*DATA EXTRACT*:
(** The new entry stands where nothing or a stale entry stood. *)
Lemma put_entry_spec g l e :
  let '(l', i0) := put_entry g l e in
  l' !! i0 = Some e ∧
  (∀ i, i ≠ i0 → l' !! i = l !! i) ∧
  (∀ x, l !! i0 = Some x → active g (first x) = false).
Proof.
  unfold put_entry. destruct (find_if_spec (first_not_valid g) l) as [[-> H]|(x & Hx & Hv)].
  - rewrite Nat.eqb_refl. split_and!.
    + by rewrite lookup_app_r, Nat.sub_diag.
    + intros i Hi. destruct (decide (i < length l)); [by rewrite lookup_app_l|].
      rewrite !lookup_ge_None_2; [done|lia|rewrite length_app; simpl; lia].
    + intros x Hx. apply lookup_lt_Some in Hx. lia.
  - assert (find_if (first_not_valid g) l < length l) as Hlt by (by eapply lookup_lt_Some).
    destruct (Nat.eqb_spec (find_if (first_not_valid g) l) (length l)); [lia|]. split_and!.
    + by apply list_lookup_insert_eq.
    + intros i Hi. by apply list_lookup_insert_ne.
    + intros y Hy. simplify_eq. unfold first_not_valid in Hv. by destruct (active _ _).
Qed.

Lemma put_entry_no_holes g l e :
  (∀ x, x ∈ l → active g (first x) = true) → put_entry g l e = (l ++ [e], length l).
Proof.
  intros H. unfold put_entry.
  destruct (find_if_spec (first_not_valid g) l) as [[-> _]|(x & Hx & Hv)].
  - by rewrite Nat.eqb_refl.
  - apply list_elem_of_lookup_2 in Hx. unfold first_not_valid in Hv. by rewrite H in Hv.
Qed.

(** ** The representation invariant *)

(** [u] has a live entry for [v] with the data at [p]. *)
Definition adjP (g : Graph) (u v : GNode) (p : nat) : Prop :=
  active g v = true ∧ mkEdgeInfo v p false ∈ edges g u.

Record wf (g : Graph) : Prop := {
  wf_range u e : e ∈ edges g u →
    first e < length (nodes g) ∧ second e < length (edge_mem g) ∧ isInEdge e = false;
  wf_inactive u : active g u = false → edges g u = [];
  wf_noloop u e : e ∈ edges g u → first e ≠ u;
  wf_sym u v p : adjP g u v p → adjP g v u p;
  wf_uniq u i j e e' : edges g u !! i = Some e → edges g u !! j = Some e' →
    first e = first e' → active g (first e) = true → i = j;
  wf_ptr u v u' v' p : adjP g u v p → adjP g u' v' p →
    (u = u' ∧ v = v') ∨ (u = v' ∧ v = u');
}.

Lemma adjP_active_l g u v p : wf g → adjP g u v p → active g u = true.
Proof.
  intros Hw [_ Hin]. destruct (active g u) eqn:E; [done|].
  rewrite (wf_inactive _ Hw u E) in Hin. by apply elem_of_nil in Hin.
Qed.

Lemma adjP_fun g u v p q : wf g → adjP g u v p → adjP g u v q → p = q.
Proof.
  intros Hw [Ha H1] [_ H2]. apply list_elem_of_lookup in H1 as [i Hi], H2 as [j Hj].
  assert (i = j) by (by eapply (wf_uniq _ Hw)). subst. congruence.
Qed.

Lemma adjP_irrefl g u p : wf g → ¬ adjP g u u p.
Proof. intros Hw [_ H]. by apply (wf_noloop _ Hw) in H. Qed.

Lemma live_entry g u e :
  wf g → e ∈ edges g u → active g (first e) = true → adjP g u (first e) (second e).
Proof.
  intros Hw He Ha. split; [done|]. destruct (wf_range _ Hw u e He) as (_ & _ & Hf).
  destruct e; simpl in *. by subst.
Qed.

#[export] Hint Resolve adjP_active_l wf_sym : graph.

(** ** Finding an edge *)

Lemma find_found g u v p :
  wf g → adjP g u v p → edges g u !! find g u v false = Some (mkEdgeInfo v p false).
Proof.
  intros Hw Hadj. unfold find.
  match goal with |- context [find_if ?q ?l] => destruct (find_if_spec q l) as [[_ H]|(x & Hx & Hp)] end.
  - exfalso. specialize (H _ (proj2 Hadj)). unfold first_eq_and_valid in H. simpl in H.
    by rewrite Nat.eqb_refl, (proj1 Hadj) in H.
  - rewrite Hx. f_equal. apply andb_prop in Hp as [Hp Hf].
    apply andb_prop in Hp as [Hn Ha]. apply Nat.eqb_eq in Hn.
    apply Bool.eqb_prop in Hf. apply list_elem_of_lookup_2 in Hx.
    pose proof (live_entry _ _ _ Hw Hx Ha) as Hl. rewrite Hn in Hl.
    rewrite (adjP_fun _ _ _ _ _ Hw Hadj Hl). destruct x; simpl in *; by subst.
Qed.

Lemma find_not_found g u v :
  wf g → (∀ p, ¬ adjP g u v p) → find g u v false = length (edges g u).
Proof.
  intros Hw Hno. unfold find.
  match goal with |- context [find_if ?q ?l] => destruct (find_if_spec q l) as [[H _]|(x & Hx & Hp)] end;
    [done|].
  exfalso. apply andb_prop in Hp as [Hp Hf]. apply andb_prop in Hp as [Hn Ha].
  apply Nat.eqb_eq in Hn. apply list_elem_of_lookup_2 in Hx.
  apply (Hno (second x)). rewrite <- Hn. by apply live_entry.
Qed.

Lemma find_lt g u v p : wf g → adjP g u v p → find g u v false < length (edges g u).
Proof. intros Hw H. eapply lookup_lt_Some. by apply find_found. Qed.

(** Adjacency is decidable: look for it. *)
Definition adj (g : Graph) (u v : GNode) : option nat :=
  second <$> (edges g u !! find g u v false).

Lemma adj_Some g u v p : wf g → adj g u v = Some p ↔ adjP g u v p.
Proof.
  intros Hw. unfold adj. split.
  - intros H. apply fmap_Some in H as (e & He & ->).
    unfold find in He.
    match type of He with context [find_if ?q ?l] =>
      destruct (find_if_spec q l) as [[H _]|(x & Hx & Hp)] end.
    { rewrite H in He. apply lookup_lt_Some in He. lia. }
    simplify_eq. apply andb_prop in Hp as [Hp Hf]. apply andb_prop in Hp as [Hn Ha].
    apply Nat.eqb_eq in Hn. apply list_elem_of_lookup_2 in He.
    rewrite <- Hn. by apply live_entry.
  - intros H. by rewrite (find_found _ _ _ _ Hw H).
Qed.

Lemma adj_None g u v : wf g → adj g u v = None ↔ ∀ p, ¬ adjP g u v p.
Proof.
  intros Hw. split.
  - intros H p Hp. apply adj_Some in Hp; [|done]. congruence.
  - intros H. destruct (adj g u v) eqn:E; [|done].
    apply adj_Some in E; [|done]. by apply H in E.
Qed.

Lemma adj_sym g u v : wf g → adj g u v = adj g v u.
Proof.
  intros Hw. destruct (adj g v u) as [p|] eqn:E.
  - apply adj_Some; [done|]. apply (wf_sym _ Hw). by apply adj_Some.
  - apply adj_None; [done|]. intros p Hp. apply (wf_sym _ Hw), adj_Some in Hp; [|done].
    congruence.
Qed.

Lemma filter_iterator_here g u i e :
  edges g u !! i = Some e → is_out_edge g e = true → make_filter_iterator g u i = mkIter u i.
Proof.
  intros Hi He. unfold make_filter_iterator. f_equal.
  rewrite (drop_S _ _ _ Hi). simpl. rewrite He. lia.
Qed.

Lemma filter_iterator_end g u :
  make_filter_iterator g u (length (edges g u)) = mkIter u (length (edges g u)).
Proof. unfold make_filter_iterator. f_equal. rewrite drop_all. simpl. lia. Qed.

Lemma findEdge_Some g u v p :
  wf g → adjP g u v p → findEdge g u v = mkIter u (find g u v false).
Proof.
  intros Hw H. unfold findEdge. pose proof (find_found _ _ _ _ Hw H) as Hf. rewrite Hf.
  assert (is_out_edge g (mkEdgeInfo v p false) = true) as Hout.
  { unfold is_out_edge. simpl. by rewrite (proj1 H). }
  rewrite Hout. by eapply filter_iterator_here.
Qed.

Lemma findEdge_None g u v :
  wf g → (∀ p, ¬ adjP g u v p) → findEdge g u v = mkIter u (length (edges g u)).
Proof.
  intros Hw H. unfold findEdge. rewrite (find_not_found _ _ _ Hw H).
  rewrite lookup_ge_None_2 by done. apply filter_iterator_end.
Qed.

(** [findEdge] returns an end iterator exactly when there is no edge. *)
Lemma findEdge_end g u v :
  wf g → it_end g (findEdge g u v) = match adj g u v with Some _ => false | None => true end.
Proof.
  intros Hw. destruct (adj g u v) as [p|] eqn:E; unfold it_end.
  - apply adj_Some in E; [|done]. rewrite (findEdge_Some _ _ _ p) by done. simpl.
    apply Nat.eqb_neq. pose proof (find_lt _ _ _ _ Hw E). lia.
  - rewrite findEdge_None by (done || by apply adj_None). apply Nat.eqb_refl.
Qed.

Lemma deref_findEdge g u v p :
  wf g → adjP g u v p → deref g (findEdge g u v) = Ok (mkEdgeInfo v p false).
Proof.
  intros Hw H. rewrite (findEdge_Some _ _ _ p) by done. unfold deref. simpl.
  by rewrite (find_found _ _ _ _ Hw H).
Qed.

(** The data of the edge found. *)
Definition edge_data (g : Graph) (u v : GNode) : option EdgeData :=
  p ← adj g u v; edge_mem g !! p.

Lemma adjP_mem g u v p : wf g → adjP g u v p → ∃ d, edge_mem g !! p = Some d.
Proof.
  intros Hw [_ H]. apply (wf_range _ Hw) in H as (_ & H & _).
  by apply lookup_lt_is_Some_2.
Qed.

Lemma getEdgeData_findEdge g u v p :
  wf g → adjP g u v p → getEdgeData g (findEdge g u v) = get_opt (edge_mem g !! p).
Proof.
  intros Hw H. unfold getEdgeData. rewrite (deref_findEdge _ _ _ _ Hw H).
  cbn. by rewrite (proj1 H).
Qed.

(** ** Adding an edge *)

Lemma find_if_ext {A} (p q : A → bool) l : (∀ x, p x = q x) → find_if p l = find_if q l.
Proof. intros H. induction l as [|x l IH]; simpl; [done|]. by rewrite H, IH. Qed.

Lemma put_entry_ext g g' l e :
  (∀ n, active g n = active g' n) → put_entry g l e = put_entry g' l e.
Proof.
  intros H. unfold put_entry.
  rewrite (find_if_ext (first_not_valid g) (first_not_valid g')); [done|].
  intros x. unfold first_not_valid. by rewrite H.
Qed.

(** The graph with a new edge between [u] and [v]. *)
Definition with_edge (u v : GNode) (g : Graph) : Graph :=
  let p := length (edge_mem g) in
  set_edges (put_entry g (edges g u) (mkEdgeInfo v p false)).1 u
    (set_edges (put_entry g (edges g v) (mkEdgeInfo u p false)).1 v
      (mkGraph (nodes g) (edge_mem g ++ [EdgeData0]))).

Lemma addEdge_existing u v g p :
  wf g → adjP g u v p → addEdge u v g = (mkIter u (find g u v false), g).
Proof.
  intros Hw H. unfold addEdge.
  pose proof (find_lt _ _ _ _ Hw H). destruct (Nat.eqb_spec (find g u v false) (length (edges g u))); [lia|].
  f_equal. eapply filter_iterator_here; [by apply find_found|].
  unfold is_out_edge. simpl. by rewrite (proj1 H).
Qed.

Section WithEdge.
Context (u v : GNode) (g : Graph).
Hypothesis (Hw : wf g) (Huv : u ≠ v).
Hypothesis (Hu : active g u = true) (Hv : active g v = true).

Let p := length (edge_mem g).
Let g' := with_edge u v g.

Lemma with_edge_active n : active g' n = active g n.
Proof. unfold g', with_edge. by rewrite !active_set_edges. Qed.

Lemma with_edge_data n : getData g' n = getData g n.
Proof. unfold g', with_edge. by rewrite !getData_set_edges. Qed.

Lemma with_edge_length : length (nodes g') = length (nodes g).
Proof. unfold g', with_edge, set_edges. by rewrite !length_upd. Qed.

Lemma with_edge_mem : edge_mem g' = edge_mem g ++ [EdgeData0].
Proof. done. Qed.

Lemma with_edge_edges n :
  edges g' n =
    if decide (n = u) then (put_entry g (edges g u) (mkEdgeInfo v p false)).1
    else if decide (n = v) then (put_entry g (edges g v) (mkEdgeInfo u p false)).1
    else edges g n.
Proof.
  pose proof (active_lt _ _ Hu). pose proof (active_lt _ _ Hv).
  unfold g', with_edge. rewrite edges_set_edges by (unfold set_edges; by rewrite length_upd).
  case_decide; [done|]. by rewrite edges_set_edges.
Qed.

*WORK ORDER*:
Reproduce the entries above exactly, but only the lines between the line holding "rewrite (find_if_ext (first_not_valid" and the line holding "Proof. unfold g', with_edge. by rewrite !active_set_edges.", inclusive.

*WRITTEN RESPONSE*:
  rewrite (find_if_ext (first_not_valid g) (first_not_valid g')); [done|].
  intros x. unfold first_not_valid. by rewrite H.
Qed.

(** The graph with a new edge between [u] and [v]. *)
Definition with_edge (u v : GNode) (g : Graph) : Graph :=
  let p := length (edge_mem g) in
  set_edges (put_entry g (edges g u) (mkEdgeInfo v p false)).1 u
    (set_edges (put_entry g (edges g v) (mkEdgeInfo u p false)).1 v
      (mkGraph (nodes g) (edge_mem g ++ [EdgeData0]))).

Lemma addEdge_existing u v g p :
  wf g → adjP g u v p → addEdge u v g = (mkIter u (find g u v false), g).
Proof.
  intros Hw H. unfold addEdge.
  pose proof (find_lt _ _ _ _ Hw H). destruct (Nat.eqb_spec (find g u v false) (length (edges g u))); [lia|].
  f_equal. eapply filter_iterator_here; [by apply find_found|].
  unfold is_out_edge. simpl. by rewrite (proj1 H).
Qed.

Section WithEdge.
Context (u v : GNode) (g : Graph).
Hypothesis (Hw : wf g) (Huv : u ≠ v).
Hypothesis (Hu : active g u = true) (Hv : active g v = true).

Let p := length (edge_mem g).
Let g' := with_edge u v g.

Lemma with_edge_active n : active g' n = active g n.
Proof. unfold g', with_edge. by rewrite !active_set_edges. Qed.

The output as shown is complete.